El Consejo de Refugiados de Guerra, creado en los Estados Unidos para rescatar judíos de la persecución nazi, lo había elegido para desempeñar esa tarea de salvador. ¿Por qué a él? Porque las embajadas suecas ya habían comenzado a distribuir pasaportes para salvar a los perseguidos; porque era miembro de una poderosa y conocida familia sueca que a los nazis sin duda les inspiraría respeto; porque conocía Hungría y Alemania; porque el problema judío lo conmocionaba, y porque era corajudo, tenaz e inhabitual.
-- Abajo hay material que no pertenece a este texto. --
End after.
(** ** The loop *)

(** A state that [n] tokens were evicted from. *)
Record shrinks s L s' L' (held : list nat) (n : Z) : Prop := mkShrinks {
  sh_inv : Inv cfg s' L' held;
  sh_nonneg : 0 <= n;
  sh_root : root_node s' = root_node s;
  sh_sub i : i ∈ L' -> i ∈ L;
  sh_locked i : i ∈ L -> 0 < lck s i -> i ∈ L';
  sh_lck i : lck s' i = lck s i;
  sh_desc ek us vs j : Desc cfg s' ek (root_node s') us vs j -> Desc cfg s ek (root_node s) us vs j;
  sh_keep ek us vs j : live s' L' j -> Desc cfg s ek (root_node s) us vs j ->
    Desc cfg s' ek (root_node s') us vs j;
  sh_conserve : pool_slots (rx_kv s') ++ concat (val s' <$> L') ≡ₚ
                pool_slots (rx_kv s) ++ concat (val s <$> L);
  sh_ev : evictable_size_ s' = evictable_size_ s - n;
  sh_pr : protected_size_ s' = protected_size_ s;
}.

Lemma shrinks_refl s L held : Inv cfg s L held -> shrinks s L s L held 0.
Proof. intros HI. constructor; (done || lia). Qed.

Lemma shrinks_trans s L s1 L1 s2 L2 held n m :
  shrinks s L s1 L1 held n -> shrinks s1 L1 s2 L2 held m -> shrinks s L s2 L2 held (n + m).
Proof.
  intros A B. constructor.
  - apply B.
  - pose proof (sh_nonneg _ _ _ _ _ _ A). pose proof (sh_nonneg _ _ _ _ _ _ B). lia.
  - rewrite (sh_root _ _ _ _ _ _ B). apply A.
  - intros i Hi. by apply (sh_sub _ _ _ _ _ _ A), (sh_sub _ _ _ _ _ _ B).
  - intros i Hi Hl. apply (sh_locked _ _ _ _ _ _ B); [by apply (sh_locked _ _ _ _ _ _ A)|].
    by rewrite (sh_lck _ _ _ _ _ _ A).
  - intros i. rewrite (sh_lck _ _ _ _ _ _ B). apply A.
  - intros ek us vs j Hd. by apply (sh_desc _ _ _ _ _ _ A), (sh_desc _ _ _ _ _ _ B).
  - intros ek us vs j Hj Hd. apply (sh_keep _ _ _ _ _ _ B); [done|]. apply (sh_keep _ _ _ _ _ _ A); [|done].
    destruct Hj as [->|Hj]; [left; apply B|right; by apply (sh_sub _ _ _ _ _ _ B)].
  - etrans; [apply (sh_conserve _ _ _ _ _ _ B)|apply (sh_conserve _ _ _ _ _ _ A)].
  - rewrite (sh_ev _ _ _ _ _ _ B), (sh_ev _ _ _ _ _ _ A). lia.
  - rewrite (sh_pr _ _ _ _ _ _ B). apply A.
Qed.

(** Giving slots back to the allocator leaves the tree alone. *)
Lemma Inv_kv s L held a : Inv cfg s L held -> Inv cfg (set_rx_kv a s) L held.
Proof. by intros []. Qed.

Lemma Desc_kv s a ek i us vs j : Desc cfg (set_rx_kv a s) ek i us vs j <-> Desc cfg s ek i us vs j.
Proof. split; apply Desc_ext; done. Qed.

Lemma shrinks_delete s s' L held x p :
  Inv cfg s L held -> x ∈ L -> par s x = Some p -> lck s x = 0 -> chl s x = [] ->
  Deleted (set_rx_kv (free (val s x) (rx_kv s)) s) s' x p ->
  shrinks s L s' (filter (fun i => i <> x) L) held (len (val s x)).
Proof.
  intros HI Hx Hpar Hl Hc HD. set (s0 := set_rx_kv _ s) in *.
  assert (HI0 : Inv cfg s0 L held) by by apply Inv_kv.
  assert (Hr : live s0 L (root_node s0)) by by left.
  constructor.
  - by apply (del_Inv HI0 HD).
  - apply len_nonneg.
  - apply HD.
  - by intros i [_ ?]%list_elem_of_filter.
  - intros i Hi Hli. apply list_elem_of_filter. split; [|done]. intros ->. lia.
  - apply HD.
  - intros ek us vs j Hd. apply (del_Desc_from HI0 HD) in Hd; [|left; apply HD].
    rewrite (dl_root _ _ _ _ HD) in Hd. by apply Desc_kv in Hd.
  - intros ek us vs j Hj Hd. rewrite (dl_root _ _ _ _ HD).
    apply (del_Desc_to HI0 HD Hx Hpar Hl Hc); [done| |by apply Desc_kv].
    intros ->. destruct Hj as [E|Hj]; [|by apply list_elem_of_filter in Hj as [? _]].
    rewrite (dl_root _ _ _ _ HD) in E. apply (inv_root_fresh _ _ _ _ HI0). by rewrite <- E.
  - rewrite (dl_kv _ _ _ _ HD). cbn. rewrite free_conserves.
    pose proof (del_slots HI0 HD Hx) as Hs. change (concat (val s0 <$> L)) with (concat (val s <$> L)) in Hs.
    rewrite Hs. change (val s0 x) with (val s x). solve_Permutation.
  - rewrite (dl_ev _ _ _ _ HD). rewrite (len_val cfg HI x Hx). done.
  - apply HD.
Qed.

(** The heap holds the evictable leaves, once each. *)
Definition heap_of s (h : list (list Z * nat)) : Prop :=
  NoDup h.*2 /\ forall i, i ∈ h.*2 <-> i ∈ evictable_leaves s.

Lemma heap_pop_perm s x h : (heap_pop s x h).1 :: (heap_pop s x h).2 ≡ₚ x :: h.
Proof.
  revert x. induction h as [|y h IH]; intros x; [done|]. cbn.
  destruct (heap_lt s y x).
  - specialize (IH y). destruct (heap_pop s y h) as [m rest]. cbn in *.
    by rewrite Permutation_swap, IH.
  - specialize (IH x). destruct (heap_pop s x h) as [m rest]. cbn in *.
    rewrite Permutation_swap, IH. apply Permutation_swap.
Qed.

Lemma live_walkable s L held i : Inv cfg s L held -> live s L i -> walkable s 0 i.
Proof.
  intros HI [->|Hi].
  - destruct (inv_root_node _ _ _ _ HI) as (_ & Hl & Hv). split; [apply HI|]. unfold evicted. rewrite Hv.
    split; [done|]. split; [lia|]. intros k c Hkc.
    destruct (inv_chl _ _ _ _ HI (root_node s) (or_introl eq_refl)) as [_ Hm].
    destruct (Hm _ _ Hkc) as (Hc & _). destruct (inv_val _ _ _ _ HI c Hc) as (v & -> & _). done.
  - eapply walkable_mono; [|by eapply Inv_walkable]. by apply (inv_lock _ _ _ _ HI).
Qed.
Prueba de esto último es que, antes de partir como primer secretario de la misión diplomática en Budapest pidió poderes extraordinarioa, léase extraburocráticos, que el rey Gustavo V en persona decidió concederle.
Coloridos pasaportes
Inhabitual, original, quizás hasta marginal a su manera. Es que el joven heredero del imperio financiero de los Wallenberg provenía de una ruptura natal que de algún modo lo convertía en oveja negra. Su padre había muerto tres meses antes de que él viniera al mundo, en 1912. Su madre, una morocha de aspecto rotundamente meridional, y que llevaba en sus venas dos o tres gotas de sangre judía, en 1918 se había casado en segundas nupcias con un miembro de la familia Von Dardel, bastante más bohemia que la de los Wallenberg y que en alguna medida habrá influído en el muchacho de cejas de azabache. Destinado obviamente a las finanzas, Raoul había preferido la arquitectura. Y el comercio, por el trato concreto con gente de carne y hueso que éste, a diferencia de la abstracción financiera, implica.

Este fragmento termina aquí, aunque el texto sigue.